Auch Saschas Mutter hatte in sozialen Medien Fotos des Jungen veröffentlicht - in der Hoffnung, dass diese bei der Suche nach dem Kleinkind helfen. Das Polnische Rote Kreuz warnt allerdings: "Seien wir vorsichtig mit dem, was wir im Netz veröffentlichen", sagt Katarzyna Kubicius vom Informations- und Suchbüro der Hilfsorganisation. "Man soll keine Kinderfotos leichtsinnig in sozialen Medien veröffentlichen. Dies könnte das Kind, welches seine Mutter sucht, einer Missbrauchsgefahr aussetzen."
Eine Familie liegt sich in den Armen, nachdem sie die Grenze nach Kroscienko in Polen überquert hat. Für viele andere Familien ging die Flucht nicht glücklich aus.
Nicht nur Kinder sind in Gefahr: Auch Frauen werden oft zum Ziel von Menschenhändlern. Im Schockzustand, verwirrt, ohne Familie und Freunde, auf der Flucht im fremden Land werden sie zum leichten Ziel. Um sie zu schützen und zu warnen, verteilt die polnische Polizei bereits an der Grenze Flugblätter mit Infos und Tipps, worauf sie achten sollten, um sich zu schützen.
Beginn einer riesigen Suchwelle in Polen?
Ukrainer, die Hilfe bei der Suche nach ihren Angehörigen benötigen, sollten als erstes die Polizei um Hilfe bitten. "Wenn das fehlschlägt, können wir auch bei der Suche helfen", sagt Kubicius vom Roten Kreuz. "Wir können in Polen, aber auch in anderen Ländern suchen." Denn für einige flüchtende Ukrainer sei Polen nur ein Durchgangsland: "Ein Teil der Familie ist manchmal in Polen und ein Teil in anderen Ländern. Wir versuchen allen zu helfen, damit jeder bei seiner Familie ist", versichert sie.

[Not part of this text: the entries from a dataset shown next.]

Lemma collate_failure_handling_witness :
  let env := sample_env 0 (Some 9%nat) in
  let d := <[0%nat := sample_target 7]> (<[1%nat := sample_target 8]> ∅) in
  let w := sample_world (sample_fn [10; 20] true false) 12 d in
  let r := call env [([1; 2]%Q, 0%nat); ([3; 4]%Q, 1%nat)] w in
  snd r = inl cuda_oom /\
  count_events is_oom_notice (stdout (fst r)) = 1%nat.
Proof.
  intros env d w r.
  destruct (proj1 (collate_failure_handling env
                     [([1; 2]%Q, 0%nat); ([3; 4]%Q, 1%nat)] w) cuda_oom)
    as (H1 & _ & _ & _ & H5 & _).
  - vm_compute. reflexivity.
  - split; [exact H1|exact (proj2 (H5 eq_refl))].
Defined.

(** * More on the scale set *)

Lemma five_quarters (b : Z) :
  (inject_Z b * (125 # 100) / (32 # 1) == (5 * b) # 128)%Q.
Proof.
  unfold Qeq, Qdiv, Qmult, Qinv, inject_Z. simpl. lia.
Qed.

Lemma elem_of_range (n i : Z) : i ∈ range n <-> 0 <= i < n.
Proof.
  unfold range. rewrite list_elem_of_In, in_map_iff. split.
  - intros (k & <- & Hk). apply in_seq in Hk. lia.
  - intros H. exists (Z.to_nat i). split; [lia|]. apply in_seq. lia.
Qed.

(** The scale set in integer arithmetic: [low] and [high] are the
    multiples of 32 below three quarters and five quarters of the base. *)
Lemma generate_scales_integer (base r : Z) :
  generate_scales base r =
  map (fun i => 3 * base / 128 * 32 + 32 * i)
      (range ((base - 3 * base / 128 * 32) / 32)) ++
  list_repeat base r ++
  map (fun i => 5 * base / 128 * 32 - 32 * i)
      (range ((base - 3 * base / 128 * 32) / 32)).
Proof.
  rewrite generate_scales_refines. unfold generate_scales_spec.
  rewrite Qfloor_three_quarters.
  rewrite (Qfloor_scaled base 5 128 _ (five_quarters base)). reflexivity.
Qed.

(** What a scale is: a rising one, the base, or a falling one. *)
Lemma elem_of_generate_scales (base r s : Z) :
  s ∈ generate_scales base r ->
  let low := 3 * base / 128 * 32 in
  let step := (base - low) / 32 in
  (exists i, 0 <= i < step /\ s = low + 32 * i) \/
  (s = base /\ 0 < r) \/
  (exists i, 0 <= i < step /\ s = 5 * base / 128 * 32 - 32 * i).
Proof.
  rewrite generate_scales_integer. cbn zeta. intros H.
  apply elem_of_app in H. destruct H as [H|H]; [left|].
  { apply list_elem_of_In, in_map_iff in H. destruct H as (i & <- & Hi).
    exists i. split; [|reflexivity]. apply elem_of_range, list_elem_of_In, Hi. }
  apply elem_of_app in H. destruct H as [H|H]; right; [left|right].
  { unfold list_repeat in H. split.
    - apply list_elem_of_In, repeat_spec in H. exact H.
    - destruct (Z.to_nat r) eqn:E; [inversion H|lia]. }
  apply list_elem_of_In, in_map_iff in H. destruct H as (i & <- & Hi).
  exists i. split; [|reflexivity]. apply elem_of_range, list_elem_of_In, Hi.
Qed.

Lemma generate_scales_within (base r s : Z) :
  0 <= base -> s ∈ generate_scales base r ->
  3 * base - 128 < 4 * s <= 5 * base /\ (s = base \/ (32 | s)).
Proof.
  intros Hb Hs. apply elem_of_generate_scales in Hs. cbn zeta in Hs.
  pose proof (Z.mul_div_le (3 * base) 128 ltac:(lia)) as Hq1.
  pose proof (Z.mul_succ_div_gt (3 * base) 128 ltac:(lia)) as Hq2.
  pose proof (Z.mul_div_le (5 * base) 128 ltac:(lia)) as Hh1.
  pose proof (Z.mul_succ_div_gt (5 * base) 128 ltac:(lia)) as Hh2.
  set (q := 3 * base / 128) in *. set (h := 5 * base / 128) in *.
  pose proof (Z.mul_div_le (base - q * 32) 32 ltac:(lia)) as Hs1.
  pose proof (Z.mul_succ_div_gt (base - q * 32) 32 ltac:(lia)) as Hs2.
  set (step := (base - q * 32) / 32) in *.
  destruct Hs as [(i & Hi & ->)|[[-> _]|(i & Hi & ->)]].
  - split; [lia|]. right. exists (q + i). lia.
  - split; [lia|]. left. reflexivity.
  - split; [lia|]. right. exists (h - i). lia.
Qed.
(** * GitHub calendar server: event extraction, workload aggregation,
      calendar grid, fetch fallback and tool dispatch

    A shallow embedding of [index.js] (class [GitHubCalendarMCPServer]).
    The definitions follow the methods of the class one by one; the
    theorems at the end of the file state what the methods do.

    Conventions of the embedding:
    - a JavaScript string is a [string] of code units below 256, so the
      only line terminators are LF and CR, and [toLowerCase] acts on the
      letters A-Z;
    - a [Date] object is its time value: an integer number of
      milliseconds since the epoch, or NaN ([InvalidDate]); the range
      limit of time values is not modelled;
    - local time is UTC shifted by a fixed offset [tz] (no daylight-saving
      transitions);
    - [new Date(str)] is the engine's parser, a parameter [parseDate] of
      everything that parses; [isoParse] is a concrete parser for the ISO
      forms used in the examples;
    - the [date-fns] functions are modelled after release 4 of that
      library;
    - an object created by [{}] and used as a dictionary is the list of
      its own properties in creation order; a lookup also finds the
      names inherited from [Object.prototype], and [Object.values] lists
      the properties named by an array index first;
    - the two upstream APIs are scripts of responses, one per request. *)

From Stdlib Require Import ZArith Lia List String Ascii Bool.
From Stdlib Require Import Sorting.Sorted Sorting.Permutation.
From Stdlib Require Import DecimalString.
From stdpp Require Import base option list strings gmap.
Import ListNotations.

Local Open Scope string_scope.
Local Open Scope Z_scope.

(* ===================================================================== *)
(** * JavaScript strings *)
(* ===================================================================== *)

Module JsString.

Definition lowerAscii (c : ascii) : ascii :=
  let n := nat_of_ascii c in
  if ((65 <=? n) && (n <=? 90))%nat then ascii_of_nat (n + 32) else c.

(** [String.prototype.toLowerCase] *)
Fixpoint toLowerCase (s : string) : string :=
  match s with
  | EmptyString => EmptyString
  | String c r => String (lowerAscii c) (toLowerCase r)
  end.

(** [String.prototype.startsWith] *)
Fixpoint startsWith (s p : string) : bool :=
  match p, s with
  | EmptyString, _ => true
  | String _ _, EmptyString => false
  | String a p', String b s' => Ascii.eqb a b && startsWith s' p'
  end.

(** [String.prototype.includes] *)
Fixpoint includes (s p : string) : bool :=
  startsWith s p ||
  match s with
  | EmptyString => false
  | String _ r => includes r p
  end.

Fixpoint drop (n : nat) (s : string) : string :=
  match n, s with
  | O, _ => s
  | S n', String _ r => drop n' r
  | S _, EmptyString => EmptyString
  end.

(** Truthiness of a value that is a string, [null] or [undefined]. *)
Definition truthy (o : option string) : bool :=
  match o with
  | Some s => negb (String.eqb s "")
  | None => false
  end.

(** The value of [o || ''] . *)
Definition orEmpty (o : option string) : string :=
  match o with Some s => s | None => "" end.

(** Decimal rendering of an integer, as in a template literal. *)
Definition ofZ (z : Z) : string := NilZero.string_of_int (Z.to_int z).

Definition LF : string := String (ascii_of_nat 10) EmptyString.

Fixpoint zeros (n : nat) : string :=
  match n with O => "" | S k => String "0" (zeros k) end.

(** [padStart(width, '0')] of the decimal rendering of a natural number. *)
Definition padZeros (width : nat) (z : Z) : string :=
  let s := ofZ z in
  zeros (width - String.length s) +:+ s.

End JsString.

(* ===================================================================== *)
(** * Dates *)
(* ===================================================================== *)

Module JsDate.

Inductive Date : Type :=
| Instant (t : Z)
| InvalidDate.

(** The relational operators on two [Date] objects compare their time
    values as numbers; a comparison with NaN is false. *)
Definition lt (a b : Date) : bool :=
  match a, b with Instant x, Instant y => x <? y | _, _ => false end.
Definition gt (a b : Date) : bool := lt b a.
Definition le (a b : Date) : bool :=
  match a, b with Instant x, Instant y => x <=? y | _, _ => false end.
Definition ge (a b : Date) : bool := le b a.

(** [a.getTime() !== b.getTime()]; NaN differs from everything. *)
Definition timeDiffers (a b : Date) : bool :=
  match a, b with Instant x, Instant y => negb (x =? y) | _, _ => true end.

Definition msPerDay : Z := 86400000.

(** Day number (days since 1970-01-01) of a proleptic Gregorian date. *)
Definition daysFromCivil (y m d : Z) : Z :=
  let y' := if m <=? 2 then y - 1 else y in
  let era := y' / 400 in
  let yoe := y' - era * 400 in
  let mp := (m + 9) mod 12 in
  let doy := (153 * mp + 2) / 5 + d - 1 in
  let doe := yoe * 365 + yoe / 4 - yoe / 100 + doy in
  era * 146097 + doe - 719468.

(** Year, month (1-12) and day of the month of a day number. *)
Definition civilFromDays (z : Z) : Z * Z * Z :=
  let z := z + 719468 in
  let era := z / 146097 in
  let doe := z - era * 146097 in
  let yoe := (doe - doe / 1460 + doe / 36524 - doe / 146096) / 365 in
  let y := yoe + era * 400 in
  let doy := doe - (365 * yoe + yoe / 4 - yoe / 100) in
  let mp := (5 * doy + 2) / 153 in
  let d := doy - (153 * mp + 2) / 5 + 1 in
  let m := if mp <? 10 then mp + 3 else mp - 9 in
  (if m <=? 2 then y + 1 else y, m, d).

Section LocalTime.
(** Offset of local time from UTC, in milliseconds. *)
Variable tz : Z.

(** Local day number of an instant. *)
Definition localDay (t : Z) : Z := (t + tz) / msPerDay.

(** The instant of local midnight at the start of a local day. *)
Definition localMidnight (d : Z) : Z := d * msPerDay - tz.

(** [setHours(0, 0, 0, 0)] *)
Definition startOfDay (t : Z) : Z := localMidnight (localDay t).

Definition getFullYear (t : Z) : Z := fst (fst (civilFromDays (localDay t))).
(** Month of the year, 1-12 (one more than [getMonth]). *)
Definition getMonth1 (t : Z) : Z := snd (fst (civilFromDays (localDay t))).
Definition getDate (t : Z) : Z := snd (civilFromDays (localDay t)).

(** date-fns [startOfMonth]: [setDate(1); setHours(0, 0, 0, 0)]. *)
Definition startOfMonth (t : Z) : Z :=
  localMidnight (daysFromCivil (getFullYear t) (getMonth1 t) 1).

(** date-fns [endOfMonth]:
    [setFullYear(year, month + 1, 0); setHours(23, 59, 59, 999)]. *)
Definition endOfMonth (t : Z) : Z :=
  let y := getFullYear t in
  let m := getMonth1 t in
  let first_next :=
    if m =? 12 then daysFromCivil (y + 1) 1 1 else daysFromCivil y (m + 1) 1 in
  localMidnight (first_next - 1) + (msPerDay - 1).
(** The source text of a built-in function, as V8 prints it. *)
Definition native_function (name : string) : string :=
  "function " +:+ name +:+ "() { [native code] }".

(** String conversion, as a template literal performs it. *)
Definition ToString (v : value) : string :=
  match v with
  | VUndefined => "undefined"
  | VString s => s
  | VNumber n => Number_toString n
  | VInherited k =>
      if String.eqb k "__proto__" then "[object Object]"
      else if String.eqb k "constructor" then native_function "Object"
      else native_function k
  end.

(** An optional property [p?: T] read from an object. *)
Definition optional {A} (inj : A → value) (o : option A) : value :=
  match o with
  | Some a => inj a
  | None => VUndefined
  end.

(** [array.push(x)] *)
Definition push {A} (array : list A) (x : A) : list A := array ++ [x].

(** [array.join(separator)]: [undefined] elements render as the empty
    string, every other element through [ToString]. *)
Definition join_element (v : value) : string :=
  match v with
  | VUndefined => ""
  | _ => ToString v
  end.

Definition Array_join (array : list value) (separator : string) : string :=
  String.concat separator (join_element <$> array).

(** What a [throw] carries: an [Error] object with its message, or some
    other value, kept as its [String(...)] rendering. *)
Inductive thrown :=
  | Error (message : string)
  | NotAnError (rendering : string).

(** The outcome of an [async] function: the promise resolves with a value
    or rejects with what was thrown. *)
Inductive outcome (A : Type) :=
  | Return (a : A)
  | Throw (e : thrown).
Arguments Return {A} a.
Arguments Throw {A} e.

(** Sequencing, [const x = await c; k]: a rejection skips the rest. *)
#[global] Instance outcome_ret : MRet outcome := @Return.
#[global] Instance outcome_bind : MBind outcome := λ A B k c,
  match c with
  | Return a => k a
  | Throw e => Throw e
  end.

(** [try { body } catch (error) { handler }] *)
Definition try_catch {A} (body : outcome A) (handler : thrown → outcome A)
  : outcome A :=
  match body with
  | Return a => Return a
  | Throw e => handler e
  end.

(** [error instanceof Error ? error.message : String(error)] *)
Definition message_of (error : thrown) : string :=
  match error with
  | Error message => message
  | NotAnError rendering => rendering
  end.

(** The [TypeError] V8 raises for [undefined.p]. *)
Definition TypeError_undefined (p : string) : thrown :=
  Error ("Cannot read properties of undefined (reading '" +:+ p +:+ "')").

End JS.

Import JS.

(** ** [src/utils/shopifyqlHelpers.ts] *)

Module shopifyqlHelpers.

Definition periodMap : gmap string string :=
  list_to_map
    [ ("today", "SINCE today");
      ("yesterday", "DURING yesterday");
      ("last_7_days", "SINCE -7d");
      ("last_30_days", "SINCE -30d");
      ("last_90_days", "SINCE -90d");
      ("last_month", "DURING last_month");
      ("this_month", "SINCE startOfMonth(0m)");
      ("this_year", "SINCE startOfYear(0y)");
      ("last_year", "DURING last_year") ].

Definition periodToShopifyQL (period : string) : value :=
  or_else (Get periodMap period) (VString "SINCE -30d").
(** * eventlib: an in-process event queue with callback hooks

    A shallow embedding of [eventlib.c] / [eventlib.h] and the properties
    of its push / process / state-machine contract.

    Representation choices
    - [size_t] is an integer in [0, 2^64); [++] and [--] wrap.
    - The singly linked queue ([queue_head], [queue_tail], [next]) is the
      list of its nodes from head to tail; [queue_head == NULL] is the
      empty list.
    - Pointers to owned copies are block identifiers of a small heap
      (a set of live blocks plus the outcomes of the coming allocations);
      [NULL] is [None].  What [event.source] / [event.data] point to is
      kept by value in the event.
    - The caller's buffer is the list of bytes behind [data]; it holds at
      least [data_len] bytes whenever it is copied.
    - The hooks of the configuration are state transformers of the whole
      machine (processor, heap, call trace, host state): a hook may call
      back into the library, as the source allows.  Every hook invocation
      made by the library is appended to the call trace.  The properties
      that speak about what an operation leaves unchanged are stated for
      hooks that do not call back ([non_reentrant]).
    - The configuration is copied at creation and never written again; the
      operations take it as an argument next to the machine.
    - [event_processor_destroy] is given the address of the processor's
      own allocation; nothing below speaks about a processor after it was
      destroyed. *)

From stdpp Require Import base numbers list strings gmap pretty.
From Stdlib Require Import ZArith Lia.

Local Open Scope Z_scope.

(* [set_solver] clears hypotheses that may already be gone. *)
#[local] Set Warnings "-clear-no-such-hyp".

(** ** size_t *)

Definition SIZE_BITS : Z := 64.
Definition SIZE_MOD : Z := 2 ^ SIZE_BITS.

(** Unsigned wrap-around of [size_t] arithmetic. *)
Definition size_wrap (z : Z) : Z := z mod SIZE_MOD.

(** ** eventlib.h: event types and events *)

Inductive event_type_t : Type :=
| EVENT_TYPE_DATA
| EVENT_TYPE_CONNECT
| EVENT_TYPE_DISCONNECT
| EVENT_TYPE_ERROR.

(** The integer value of the enumerator (what [%d] prints). *)
Definition event_type_code (t : event_type_t) : Z :=
  match t with
  | EVENT_TYPE_DATA => 0
  | EVENT_TYPE_CONNECT => 1
  | EVENT_TYPE_DISCONNECT => 2
  | EVENT_TYPE_ERROR => 3
  end.

Record event_t : Type := mk_event {
  type : event_type_t;
  source : option string;          (* const char *source, NULL = None *)
  data : option (list Byte.byte);  (* const void *data,   NULL = None *)
  data_len : Z                     (* size_t *)
}.

(** ** eventlib.c: internal types *)

Definition block : Type := positive.
(* ===== verification/Timer.v ===== *)
(** * scheduler.c: the millisecond clock and its comparisons *)

From S2P Require Import Prelude.

(** The clock is the global [now_times], a free-running [uint32_t] in
    milliseconds; every function that reads it takes it as an argument. *)

Definition OLSR_TIMER_ONESHOT : bool := false.
Definition OLSR_TIMER_PERIODIC : bool := true.
Definition MSEC_PER_SEC : Z := 1000.

Definition olsr_getTimestamp (now_times s : Z) : Z := u32 (now_times + s).

Definition olsr_getTimeDue (now_times s : Z) : Z :=
  if s >? now_times then
    let diff := u32 (s - now_times) in
    if diff >? shl32 1 31 then - s32 (4294967295 - diff) else s32 diff
  else
    let diff := u32 (now_times - s) in
    if diff >? shl32 1 31 then s32 (4294967295 - diff) else s32 (- s32 diff).

Definition olsr_isTimedOut (now_times s : Z) : bool :=
  if s >? now_times then u32 (s - now_times) >? shl32 1 31
  else u32 (now_times - s) <=? shl32 1 31.

(** A running timer; the list node it hangs in and the callback are left out. *)
Record timer_entry := {
  timer_clock : Z;
  timer_period : Z;
  timer_jitter_pct : Z;
  timer_random : Z;
}.

(** [calc_jitter]: [OLSR_RANDOM_MAX] is the bound of the platform's generator. *)
Definition calc_jitter (OLSR_RANDOM_MAX now_times rel_time jitter_pct random_val : Z) : Z :=
  if (jitter_pct =? 0) || (jitter_pct >? 99) || (rel_time >? shl32 1 24)
  then olsr_getTimestamp now_times rel_time
  else
    let jitter_time := u32 (jitter_pct * rel_time) / 100 in
    let jitter_time := random_val / u32 (1 + OLSR_RANDOM_MAX / u32 (jitter_time + 1)) in
    olsr_getTimestamp now_times (u32 (rel_time - jitter_time)).

(** ** Lemmas *)

(** The signed distance from [now] to [s] on the 2^32 circle. *)
Definition clock_dist (now_times s : Z) : Z := s32 (s - now_times).

Lemma shl32_1_31 : shl32 1 31 = 2147483648.
Proof. reflexivity. Qed.

Lemma timed_out_after now d e :
  is_u32 now -> 0 <= d < 2147483648 -> 0 <= e < 2147483648 ->
  olsr_isTimedOut (u32 (now + e)) (olsr_getTimestamp now d) = bool_decide (d <= e).
Proof.
  intros Hn Hd He. unfold olsr_isTimedOut, olsr_getTimestamp. rewrite shl32_1_31.
  case_bool_decide; case_test; olia.
Qed.

(** The time left until a moment at least two milliseconds ahead is not zero. *)
Lemma time_due_ahead now d :
  is_u32 now -> 2 <= d < 2147483648 -> u32 (olsr_getTimeDue now (olsr_getTimestamp now d)) <> 0.
Proof.
  intros Hn Hd. unfold olsr_getTimeDue, olsr_getTimestamp. rewrite shl32_1_31.
  case_test; case_test; olia.
Qed.

(** a timestamp taken [d] milliseconds ahead is timed out exactly when the
    clock has advanced by [d] or more, across any wrap-around of the counter, as
    long as the clock has advanced by less than 2^31 past the moment it was taken. *)
Theorem olsr_isTimedOut_after now d e :
  is_u32 now -> 0 <= d < 2147483648 -> 0 <= e < 2147483648 ->
  olsr_isTimedOut (u32 (now + e)) (olsr_getTimestamp now d) = bool_decide (d <= e).
Proof. apply timed_out_after. Qed.

Lemma olsr_isTimedOut_after_witness :
  (is_u32 4294967290 /\ 0 <= 10 < 2147483648 /\ 0 <= 10 < 2147483648) /\
  olsr_isTimedOut (u32 (4294967290 + 10)) (olsr_getTimestamp 4294967290 10) = true.
Proof.
  assert (is_u32 4294967290) as H1 by (unfold is_u32; lia).
  assert (0 <= 10 < 2147483648) as H2 by lia.
  split; [done|]. exact (olsr_isTimedOut_after 4294967290 10 10 H1 H2 H2).
Defined.

(** [olsr_getTimeDue] is the signed distance on the 2^32 circle while no
    wrap-around lies between the two clock values; across the wrap-around the
    magnitude is one millisecond short. *)
Theorem olsr_getTimeDue_dist now s :
  is_u32 now -> is_u32 s -> Z.abs (s - now) <> 2147483648 ->
  olsr_getTimeDue now s =
    (if Z.abs (s - now) <=? 2147483648 then clock_dist now s
     else clock_dist now s - Z.sgn (clock_dist now s)).
Proof.
  intros Hn Hs Hne. unfold olsr_getTimeDue, clock_dist. rewrite shl32_1_31.
  case_test; case_test; case_test; olia.
Qed.

Lemma olsr_getTimeDue_dist_witness :
  (is_u32 4294967290 /\ is_u32 4) /\ olsr_getTimeDue 4294967290 4 = 9.
Proof.
  assert (is_u32 4294967290) as H1 by (unfold is_u32; lia).
  assert (is_u32 4) as H2 by (unfold is_u32; lia).
  split; [done|]. rewrite (olsr_getTimeDue_dist 4294967290 4 H1 H2 ltac:(lia)). reflexivity.
Defined.

(** the jittered firing time is never later than the requested interval and
    never earlier than the interval reduced by the jitter percentage. *)
Theorem calc_jitter_bounds rmax now rel pct rnd :
  is_u32 now -> is_u32 rel -> 0 <= pct < 256 -> 0 <= rnd <= rmax -> 0 < rmax < 4294967295 ->
  exists j, calc_jitter rmax now rel pct rnd = olsr_getTimestamp now (rel - j) /\
    0 <= j <= rel * pct / 100.
Proof.
  intros Hn Hr Hp Hrnd Hrm. unfold calc_jitter. change (shl32 1 24) with 16777216.
  destruct (_ || _) eqn:E.
  - exists 0. rewrite Z.sub_0_r. split; [done|]. unfold is_u32 in *.
    split; [done|]. apply Z.div_pos; nia.
  - bool_hyps.
    unfold is_u32 in *.
    rewrite (u32_id (pct * rel)) by (unfold is_u32; nia).
    set (jt := pct * rel / 100).
    assert (0 <= jt <= rel) as Hjt by (unfold jt; split; [apply Z.div_pos; nia | apply Z.div_le_upper_bound; nia]).
    rewrite (u32_id (jt + 1)) by (unfold is_u32; lia).
    assert (0 <= rmax / (jt + 1)) by (apply Z.div_pos; lia).
    assert (rmax / (jt + 1) <= rmax) by (apply Z.div_le_upper_bound; nia).
    rewrite (u32_id (1 + _)) by (unfold is_u32; lia).
    set (q := rmax / (jt + 1)) in *.
    assert (0 <= rnd / (1 + q) <= jt) as Hj.
    { split; [apply Z.div_pos; lia|].
      assert (rnd / (1 + q) < jt + 1); [|lia]. apply Z.div_lt_upper_bound; [lia|].
      pose proof (Z.mod_pos_bound rmax (jt + 1) ltac:(lia)).
      pose proof (Z.div_mod rmax (jt + 1) ltac:(lia)) as Hdm. fold q in Hdm. nia. }
    exists (rnd / (1 + q)). rewrite (u32_id (rel - _)) by (unfold is_u32; lia).
    split; [done|]. replace (rel * pct) with (pct * rel) by lia. done.
Qed.

Lemma calc_jitter_bounds_witness :
  exists j, calc_jitter 2147483647 100 2000 5 2147483647 = olsr_getTimestamp 100 (2000 - j) /\
    0 <= j <= 2000 * 5 / 100.
Proof.
  apply (calc_jitter_bounds 2147483647 100 2000 5 2147483647); unfold is_u32; lia.
Defined.
Lemma walk_groups t gs : avl_wf t gs -> avl_walk t = map fst (flatten gs).
Proof. intros [Hn _ _ _ _ _ _]. unfold avl_walk. by rewrite Hn. Qed.

Lemma ne_of_lt k l :
  Forall (fun x : avl_node K => comp (an_key x) k < 0) l -> walk_keys (fun x => comp x k <> 0) l.
Proof. intros H. eapply Forall_impl; [exact H|]. intros x Hx. simpl in *. lia. Qed.

Lemma ne_of_gt k l :
  Forall (fun x : avl_node K => comp k (an_key x) < 0) l -> walk_keys (fun x => comp x k <> 0) l.
Proof.
  intros H. eapply Forall_impl; [exact H|]. intros x Hx E. simpl in *. apply (comp_eq_sym comp) in E. lia.
Qed.

Lemma walk_le k gs :
  Forall (fun g => Forall (fun f => comp (an_key f) (an_key (fst g)) = 0) (snd g)) gs ->
  Forall (fun x : avl_node K => comp (an_key x) k < 0) (map fst gs) ->
  Forall (fun x => comp (an_key x) k < 0) (map fst (flatten gs)).
Proof.
  intros Hf. apply (walk_flatten gs (fun x => comp x k < 0)); [|done].
  intros x y He Hx. exact (comp_eq_l comp y x k He Hx).
Qed.

Lemma walk_ge k gs :
  Forall (fun g => Forall (fun f => comp (an_key f) (an_key (fst g)) = 0) (snd g)) gs ->
  Forall (fun x : avl_node K => comp k (an_key x) < 0) (map fst gs) ->
  Forall (fun x => comp k (an_key x) < 0) (map fst (flatten gs)).
Proof.
  intros Hf. apply (walk_flatten gs (fun x => comp k x < 0)); [|done].
  intros x y He Hx. apply (comp_lt_le comp k x y); [done|].
  apply (comp_eq_sym comp) in He. lia.
Qed.

(** ** Search *)

Lemma avl_find_wf t k :
  wf t ->
  match avl_find comp t k with
  | Some n => n ∈ avl_walk t /\ comp (an_key n) k = 0
  | None => walk_keys (fun x => comp x k <> 0) (avl_walk t)
  end.
Proof.
  intros [gs Hwf]. rewrite (walk_groups _ _ Hwf). unfold avl_find.
  destruct (avl_find_rec comp (root t) k []) as [[[[[l n] b] r] q]|] eqn:E.
  - pose proof (search_root _ _ _ _ _ _ _ (wf_sorted _ _ Hwf) E) as [Hp Hc].
    pose proof (wf_tree _ _ Hwf) as Ht.
    rewrite <- Hp, inorder_plug in Ht. simpl in Ht.
    destruct (comp (an_key n) k =? 0) eqn:E0; bool_hyps.
    + split; [|done].
      assert (n ∈ map fst gs) as Hin by (rewrite <- Ht; set_solver).
      apply list_elem_of_fmap in Hin as ([m fs] & -> & (g1 & g2 & ->)%list_elem_of_split).
      rewrite flatten_app, map_app. simpl. set_solver.
    + apply walk_flatten; [intros x y He; by apply key_neq_eq|by destruct Hwf|].
      rewrite <- Ht. unfold walk_keys.
      destruct Hc as [Hc|[(Hc & -> & Hl & Hr)|(Hc & -> & Hl & Hr)]].
      * apply (comp_eq_sym comp) in Hc. lia.
      * apply Forall_app; split; [by apply ne_of_lt|by apply ne_of_gt].
      * simpl. rewrite <- app_assoc. simpl. rewrite cons_middle, !app_assoc.
        rewrite <- (app_assoc (left_ctx q)). apply Forall_app; split; [by apply ne_of_lt|by apply ne_of_gt].
  - apply avl_find_rec_None in E. pose proof (wf_tree _ _ Hwf) as Ht. rewrite E in Ht.
    destruct gs; [|done]. constructor.
Qed.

Damit das Polnische Rote Kreuz bei der Suche nach Vermissten helfen kann, muss ein Familienmitglied einen formellen Antrag in Begleitung eines Vertreters des Polnischen Roten Kreuzes ausfüllen. Bis Ende März wurden an das PRK 30 Fragen nach Vermissten und sechs Suchaufträge gestellt. Katarzyna Kubicius fürchtet, dass das erst der Beginn einer riesigen Suchwelle ist: "Wenn fünf Millionen Menschen auf die Flucht gehen, werden Tausende vermisst und auch gesucht", sagt sie. Das Polnische Rote Kreuz schätzt, dass selbst nach dem Kriegsende etwa zwei Prozent aller ukrainischen Kinder gesucht werden.
Nicht alle Suchen werden ein gutes Ende finden - so wie im Fall von Sascha. Doch viele Angehörige von Vermissten geben die Hoffnung niemals auf: Noch heute wird nach Vermissten aus dem Zweiten Weltkrieg gesucht - fast 80 Jahre nach Kriegsende.